Your instructions » Output, without any change, the listing below from its opening line up to and including the line with "(** The loop of [memcmp_s]. *)".

--------------------------------

(** [DoVerify]: does the password match the handle? *)
Class Verifier (P : Type) := DoVerify : list Z -> SizedBuffer -> G P bool.

(** ** Helpers *)

(** The bytes a [SizedBuffer] announces. *)
Definition buffer_bytes (b : SizedBuffer) : option (list Z) :=
  if sb_length b =? 0 then Some []
  else l ← sb_buffer b; '(data, _) ← fetch (sb_length b) l; Some data.

(** The loop of [memcmp_s]. *)
Fixpoint memcmp_loop (s1 s2 : list Z) (result : Z) : Z :=
  match s1, s2 with
  | a :: s1, b :: s2 => memcmp_loop s1 s2 (Z.lor result (Z.lxor a b))
  | _, _ => result
  end.
Definition memcmp_s (p1 p2 : list Z) : Z := if memcmp_loop p1 p2 0 =? 0 then 0 else 1.

(** [ComputeRetryTimeout] *)
Definition ComputeRetryTimeout (record : failure_record) : Z :=
  let failure_timeout_ms := 30000 in
  let c := failure_counter record in
  if c =? 0 then 0
  else if (0 <? c) && (c <=? 10) then
    if c mod 5 =? 0 then failure_timeout_ms else 0
  else if c <? 30 then failure_timeout_ms
  else if c <? 140 then Z.shiftl failure_timeout_ms ((c - 30) / 10)
  else DAY_IN_MS.

Section GateKeeper.
Context {P : Type} `{Platform P} `{HwAuthToken}.

(** [CreatePasswordHandle]; [None] is [false]. *)
Definition CreatePasswordHandle (salt user_id flags version : Z) (password : SizedBuffer)
    : G P (option (list Z)) :=
  let metadata := handle_metadata version user_id flags in
  let to_sign_size := u32 (sb_length password + 17) in
  bytes ← demand (buffer_bytes password);
  if to_sign_size <? zlen metadata + zlen bytes then demand None
  else
    let to_sign := metadata ++ bytes in
    password_key ← ask GetPasswordKey;
    match password_key with
    | None | Some [] => mret None
    | Some key =>
        signature ← ask (fun p => ComputePasswordSignature p key to_sign salt);
        mret (Some (password_handle version user_id flags salt signature IsHardwareBacked))
    end.

(** [GateKeeper::DoVerify], the default implementation. *)
Definition GateKeeper_DoVerify (expected_handle : list Z) (password : SizedBuffer) : G P bool :=
  match sb_buffer password with
  | None => mret false
  | Some _ =>
      salt ← demand (handle_salt expected_handle);
      user_id ← demand (handle_user_id expected_handle);
      flags ← demand (handle_flags expected_handle);
      version ← demand (handle_version expected_handle);
      provided ← CreatePasswordHandle salt user_id flags version password;
      match provided with
      | None => mret false
      | Some generated_handle =>
          s1 ← demand (handle_signature generated_handle);
          s2 ← demand (handle_signature expected_handle);
          mret (memcmp_s s1 s2 =? 0)
      end
  end.

(** [MintAuthToken] *)
Definition MintAuthToken (timestamp user_id authenticator_id challenge : Z) : G P (list Z) :=
  let token := token_fields HW_AUTH_TOKEN_VERSION challenge user_id authenticator_id
                 (hton 4 HW_AUTH_PASSWORD) (hton 8 timestamp) in
  key ← ask GetAuthTokenKey;
  match key with
  | Some key => hmac ← ask (fun p => ComputeSignature p key token); mret (token ++ hmac)
  | None => mret (token ++ replicate 32 0)
  end.

(** [ThrottleRequest]: whether the request ends here, and the response. *)
Definition ThrottleRequest {S} (uid timestamp : Z) (record : failure_record) (secure : bool)
    (response : Message S) : G P (bool * Message S) :=
  let last_checked := last_checked_timestamp record in
  let timeout := ComputeRetryTimeout record in
  if 0 <? timeout then
    if (timestamp <? u64 (last_checked + timeout)) && (last_checked <? timestamp) then
      mret (true, SetRetryTimeout (u32 (timeout - (timestamp - last_checked))) response)
    else if timestamp <=? last_checked then
      ok ← call (WriteFailureRecord uid
             (mkFailureRecord (secure_user_id record) timestamp (failure_counter record)) secure);
      if negb ok then mret (true, SetError ERROR_UNKNOWN response)
      else mret (true, SetRetryTimeout timeout response)
    else mret (false, response)
  else mret (false, response).

(** [IncrementFailureRecord]: its result and the updated record. *)
Definition IncrementFailureRecord (uid user_id timestamp : Z) (record : failure_record)
    (secure : bool) : G P (bool * failure_record) :=
  let record := mkFailureRecord user_id timestamp (u32 (failure_counter record + 1)) in
  ok ← call (WriteFailureRecord uid record secure);
  mret (ok, record).

(** The throttling block that [Enroll] and [Verify] share: the response with
    which they return early, or the timeout of the next failure. *)
Definition throttle_block {S} (uid user_id timestamp : Z) (secure : bool) (response : Message S)
    : G P (Message S + Z) :=
  record ← call (GetFailureRecord uid user_id secure);
  match record with
  | None => mret (inl (SetError ERROR_UNKNOWN response))
  | Some record =>
      '(stop, response) ← ThrottleRequest uid timestamp record secure response;
      if stop : bool then mret (inl response)
      else
        '(ok, record) ← IncrementFailureRecord uid user_id timestamp record secure;
        if negb ok then mret (inl (SetError ERROR_UNKNOWN response))
        else mret (inr (ComputeRetryTimeout record))
  end.

Context `{Verifier P}.

(** The first half of [Enroll]: the secure user id of the new handle, or the
    response with which it returns. *)
Definition Enroll_check (timestamp : Z) (request : Message EnrollRequest)
    (response : Message EnrollResponse) : G P (Message EnrollResponse + Z) :=
  let uid := user_id request in
  match sb_buffer (erq_password_handle (body request)) with
  | None => user_id ← call GetRandom; mret (inr user_id)
  | Some pw_handle =>
      version ← demand (handle_version pw_handle);
      if HANDLE_VERSION <? version then mret (inl (SetError ERROR_INVALID response))
      else
        user_id ← demand (handle_user_id pw_handle);
        let throttle := HANDLE_VERSION_THROTTLE <=? version in
        block ← (if throttle then
                   flags ← demand (handle_flags pw_handle);
                   let secure := negb (Z.land flags HANDLE_FLAG_THROTTLE_SECURE =? 0) in
                   throttle_block uid user_id timestamp secure response
                 else mret (inr 0));
        match block with
        | inl response => mret (inl response)
        | inr timeout =>
            ok ← DoVerify pw_handle (erq_enrolled_password (body request));
            if negb ok then
              if throttle && (0 <? timeout) then mret (inl (SetRetryTimeout timeout response))
              else mret (inl (SetError ERROR_INVALID response))
            else mret (inr user_id)
        end
  end.

(** [Enroll]; [timestamp] is what [GetMillisecondsSinceBoot] returns. *)
Definition Enroll (timestamp : Z) (request : Message EnrollRequest)
    (response : Message EnrollResponse) : G P (Message EnrollResponse) :=
  let uid := user_id request in
  match sb_buffer (erq_provided_password (body request)) with
  | None => mret (SetError ERROR_INVALID response)
  | Some _ =>
      checked ← Enroll_check timestamp request response;
      match checked with
      | inl response => mret response
      | inr user_id =>
          cleared ← call (ClearFailureRecord uid user_id true);
          flags ← (if cleared : bool then mret HANDLE_FLAG_THROTTLE_SECURE
                   else _ ← call (ClearFailureRecord uid user_id false); mret 0);
          salt ← call GetRandom;
          handle ← CreatePasswordHandle salt user_id flags HANDLE_VERSION
                     (erq_provided_password (body request));
          match handle with
          | None => mret (SetError ERROR_INVALID response)
          | Some handle =>
              mret (mkMessage (error response) (GatekeeperMessages.user_id response)
                      (retry_timeout response)
                      (SetEnrolledPasswordHandle (SizedBuffer_of handle) (body response)))
          end
      end
  end.

(** [Verify] *)
Definition Verify (timestamp : Z) (request : Message VerifyRequest)
    (response : Message VerifyResponse) : G P (Message VerifyResponse) :=
  match sb_buffer (vrq_provided_password (body request)),
        sb_buffer (vrq_password_handle (body request)) with
  | Some _, Some password_handle =>
      version ← demand (handle_version password_handle);
      if HANDLE_VERSION <? version then mret (SetError ERROR_INVALID response)
      else
        user_id ← demand (handle_user_id password_handle);
        let authenticator_id := 0 in
        let uid := GatekeeperMessages.user_id request in
        let throttle := HANDLE_VERSION_THROTTLE <=? version in
        flags ← demand (handle_flags password_handle);
        let throttle_secure := negb (Z.land flags HANDLE_FLAG_THROTTLE_SECURE =? 0) in
        let reenroll := mkMessage (error response) (GatekeeperMessages.user_id response)
              (retry_timeout response) (mkVerifyResponse (vrs_auth_token (body response)) 1) in
        let response := if throttle then response else reenroll in
        block ← (if throttle then throttle_block uid user_id timestamp throttle_secure response
                 else mret (inr 0));
        match block with
        | inl response => mret response
        | inr timeout =>
            ok ← DoVerify password_handle (vrq_provided_password (body request));
            if ok : bool then
              auth_token ← MintAuthToken timestamp user_id authenticator_id
                             (vrq_challenge (body request));
              _ ← (if throttle then call (ClearFailureRecord uid user_id throttle_secure)
                   else mret false);
              mret (mkMessage (error response) (GatekeeperMessages.user_id response)
                      (retry_timeout response)
                      (SetVerificationToken (SizedBuffer_of auth_token) (body response)))
            else if throttle && (0 <? timeout) then mret (SetRetryTimeout timeout response)
            else mret (SetError ERROR_INVALID response)
        end
  | _, _ => mret (SetError ERROR_INVALID response)
  end.

End GateKeeper.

--------------------------------

Solution for this task »
(** [DoVerify]: does the password match the handle? *)
Class Verifier (P : Type) := DoVerify : list Z -> SizedBuffer -> G P bool.

(** ** Helpers *)

(** The bytes a [SizedBuffer] announces. *)
Definition buffer_bytes (b : SizedBuffer) : option (list Z) :=
  if sb_length b =? 0 then Some []
  else l ← sb_buffer b; '(data, _) ← fetch (sb_length b) l; Some data.

(** The loop of [memcmp_s]. *)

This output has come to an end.